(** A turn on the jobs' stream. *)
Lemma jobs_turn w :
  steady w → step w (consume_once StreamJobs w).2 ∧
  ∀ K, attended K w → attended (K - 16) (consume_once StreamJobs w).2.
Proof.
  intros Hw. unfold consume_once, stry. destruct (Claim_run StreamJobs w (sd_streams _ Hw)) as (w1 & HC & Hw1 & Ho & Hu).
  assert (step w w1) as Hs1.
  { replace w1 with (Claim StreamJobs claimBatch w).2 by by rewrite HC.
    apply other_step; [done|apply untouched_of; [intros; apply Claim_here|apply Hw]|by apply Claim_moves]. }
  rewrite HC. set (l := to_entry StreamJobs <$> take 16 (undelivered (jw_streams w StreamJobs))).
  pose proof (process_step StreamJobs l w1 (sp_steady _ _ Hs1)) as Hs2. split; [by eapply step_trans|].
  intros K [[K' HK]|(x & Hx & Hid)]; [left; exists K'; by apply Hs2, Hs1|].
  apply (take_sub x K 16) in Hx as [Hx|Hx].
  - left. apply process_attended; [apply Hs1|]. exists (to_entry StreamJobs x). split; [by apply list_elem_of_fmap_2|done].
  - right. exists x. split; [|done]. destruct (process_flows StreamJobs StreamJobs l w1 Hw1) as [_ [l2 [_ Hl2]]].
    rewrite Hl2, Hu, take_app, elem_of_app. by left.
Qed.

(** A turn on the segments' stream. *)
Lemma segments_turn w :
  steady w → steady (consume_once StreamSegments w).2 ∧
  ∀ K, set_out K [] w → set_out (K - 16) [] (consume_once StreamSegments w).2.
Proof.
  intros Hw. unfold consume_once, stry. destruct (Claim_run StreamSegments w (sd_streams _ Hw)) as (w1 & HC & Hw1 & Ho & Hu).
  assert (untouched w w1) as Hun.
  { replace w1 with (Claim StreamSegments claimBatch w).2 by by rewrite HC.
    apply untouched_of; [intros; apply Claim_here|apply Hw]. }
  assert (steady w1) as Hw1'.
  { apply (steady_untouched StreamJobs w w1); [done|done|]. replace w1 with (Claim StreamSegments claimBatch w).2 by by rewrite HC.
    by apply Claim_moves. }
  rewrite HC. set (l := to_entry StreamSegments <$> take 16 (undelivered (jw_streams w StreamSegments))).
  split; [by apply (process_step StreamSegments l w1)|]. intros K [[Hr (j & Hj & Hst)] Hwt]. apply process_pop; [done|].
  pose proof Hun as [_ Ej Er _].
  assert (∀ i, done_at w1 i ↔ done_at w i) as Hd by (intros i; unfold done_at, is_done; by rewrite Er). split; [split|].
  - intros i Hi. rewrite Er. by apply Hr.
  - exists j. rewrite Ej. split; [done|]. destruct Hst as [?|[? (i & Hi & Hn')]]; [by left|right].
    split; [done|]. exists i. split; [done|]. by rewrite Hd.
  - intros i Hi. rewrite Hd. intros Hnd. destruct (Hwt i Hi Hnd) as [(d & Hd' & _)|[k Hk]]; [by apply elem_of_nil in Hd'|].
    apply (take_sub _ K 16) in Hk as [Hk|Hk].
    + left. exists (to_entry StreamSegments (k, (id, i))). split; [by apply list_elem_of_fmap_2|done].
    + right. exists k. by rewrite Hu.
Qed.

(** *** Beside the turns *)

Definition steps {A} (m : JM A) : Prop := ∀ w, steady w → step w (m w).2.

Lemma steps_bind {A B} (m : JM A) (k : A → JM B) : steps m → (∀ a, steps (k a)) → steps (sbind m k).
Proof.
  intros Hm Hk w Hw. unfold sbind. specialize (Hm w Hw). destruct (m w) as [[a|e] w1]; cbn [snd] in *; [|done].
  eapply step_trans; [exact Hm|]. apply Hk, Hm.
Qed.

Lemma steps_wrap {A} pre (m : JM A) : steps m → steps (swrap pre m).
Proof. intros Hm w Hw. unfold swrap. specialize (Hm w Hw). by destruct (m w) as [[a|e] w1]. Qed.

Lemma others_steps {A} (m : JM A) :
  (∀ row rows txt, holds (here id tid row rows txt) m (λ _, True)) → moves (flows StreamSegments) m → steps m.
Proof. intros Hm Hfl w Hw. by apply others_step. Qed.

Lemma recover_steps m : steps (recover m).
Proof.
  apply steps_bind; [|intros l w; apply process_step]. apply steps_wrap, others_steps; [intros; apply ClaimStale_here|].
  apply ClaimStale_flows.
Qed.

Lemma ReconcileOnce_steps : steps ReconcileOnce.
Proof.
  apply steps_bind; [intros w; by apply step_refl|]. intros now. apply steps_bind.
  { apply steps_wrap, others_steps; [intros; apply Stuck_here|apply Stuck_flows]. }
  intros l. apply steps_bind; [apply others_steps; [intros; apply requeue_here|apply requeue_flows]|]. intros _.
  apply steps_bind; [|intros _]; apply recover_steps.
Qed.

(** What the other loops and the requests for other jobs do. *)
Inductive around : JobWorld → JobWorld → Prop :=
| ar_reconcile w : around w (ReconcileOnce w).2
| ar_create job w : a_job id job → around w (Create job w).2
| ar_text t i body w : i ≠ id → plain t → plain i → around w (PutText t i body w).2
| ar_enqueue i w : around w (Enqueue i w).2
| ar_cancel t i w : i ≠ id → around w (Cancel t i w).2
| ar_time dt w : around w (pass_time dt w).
--------------------------------
What to produce –
Every line above from the line with "by apply Claim_moves." to the line with "intros l. apply", both included, must be reproduced exactly, and no other line may appear.

Answer section –
    by apply Claim_moves. }
  rewrite HC. set (l := to_entry StreamSegments <$> take 16 (undelivered (jw_streams w StreamSegments))).
  split; [by apply (process_step StreamSegments l w1)|]. intros K [[Hr (j & Hj & Hst)] Hwt]. apply process_pop; [done|].
  pose proof Hun as [_ Ej Er _].
  assert (∀ i, done_at w1 i ↔ done_at w i) as Hd by (intros i; unfold done_at, is_done; by rewrite Er). split; [split|].
  - intros i Hi. rewrite Er. by apply Hr.
  - exists j. rewrite Ej. split; [done|]. destruct Hst as [?|[? (i & Hi & Hn')]]; [by left|right].
    split; [done|]. exists i. split; [done|]. by rewrite Hd.
  - intros i Hi. rewrite Hd. intros Hnd. destruct (Hwt i Hi Hnd) as [(d & Hd' & _)|[k Hk]]; [by apply elem_of_nil in Hd'|].
    apply (take_sub _ K 16) in Hk as [Hk|Hk].
    + left. exists (to_entry StreamSegments (k, (id, i))). split; [by apply list_elem_of_fmap_2|done].
    + right. exists k. by rewrite Hu.
Qed.

(** *** Beside the turns *)

Definition steps {A} (m : JM A) : Prop := ∀ w, steady w → step w (m w).2.

Lemma steps_bind {A B} (m : JM A) (k : A → JM B) : steps m → (∀ a, steps (k a)) → steps (sbind m k).
Proof.
  intros Hm Hk w Hw. unfold sbind. specialize (Hm w Hw). destruct (m w) as [[a|e] w1]; cbn [snd] in *; [|done].
  eapply step_trans; [exact Hm|]. apply Hk, Hm.
Qed.

Lemma steps_wrap {A} pre (m : JM A) : steps m → steps (swrap pre m).
Proof. intros Hm w Hw. unfold swrap. specialize (Hm w Hw). by destruct (m w) as [[a|e] w1]. Qed.

Lemma others_steps {A} (m : JM A) :
  (∀ row rows txt, holds (here id tid row rows txt) m (λ _, True)) → moves (flows StreamSegments) m → steps m.
Proof. intros Hm Hfl w Hw. by apply others_step. Qed.

Lemma recover_steps m : steps (recover m).
Proof.
  apply steps_bind; [|intros l w; apply process_step]. apply steps_wrap, others_steps; [intros; apply ClaimStale_here|].
  apply ClaimStale_flows.
Qed.

Lemma ReconcileOnce_steps : steps ReconcileOnce.
Proof.
  apply steps_bind; [intros w; by apply step_refl|]. intros now. apply steps_bind.
  { apply steps_wrap, others_steps; [intros; apply Stuck_here|apply Stuck_flows]. }
  intros l. apply steps_bind; [apply others_steps; [intros; apply requeue_here|apply requeue_flows]|]. intros _.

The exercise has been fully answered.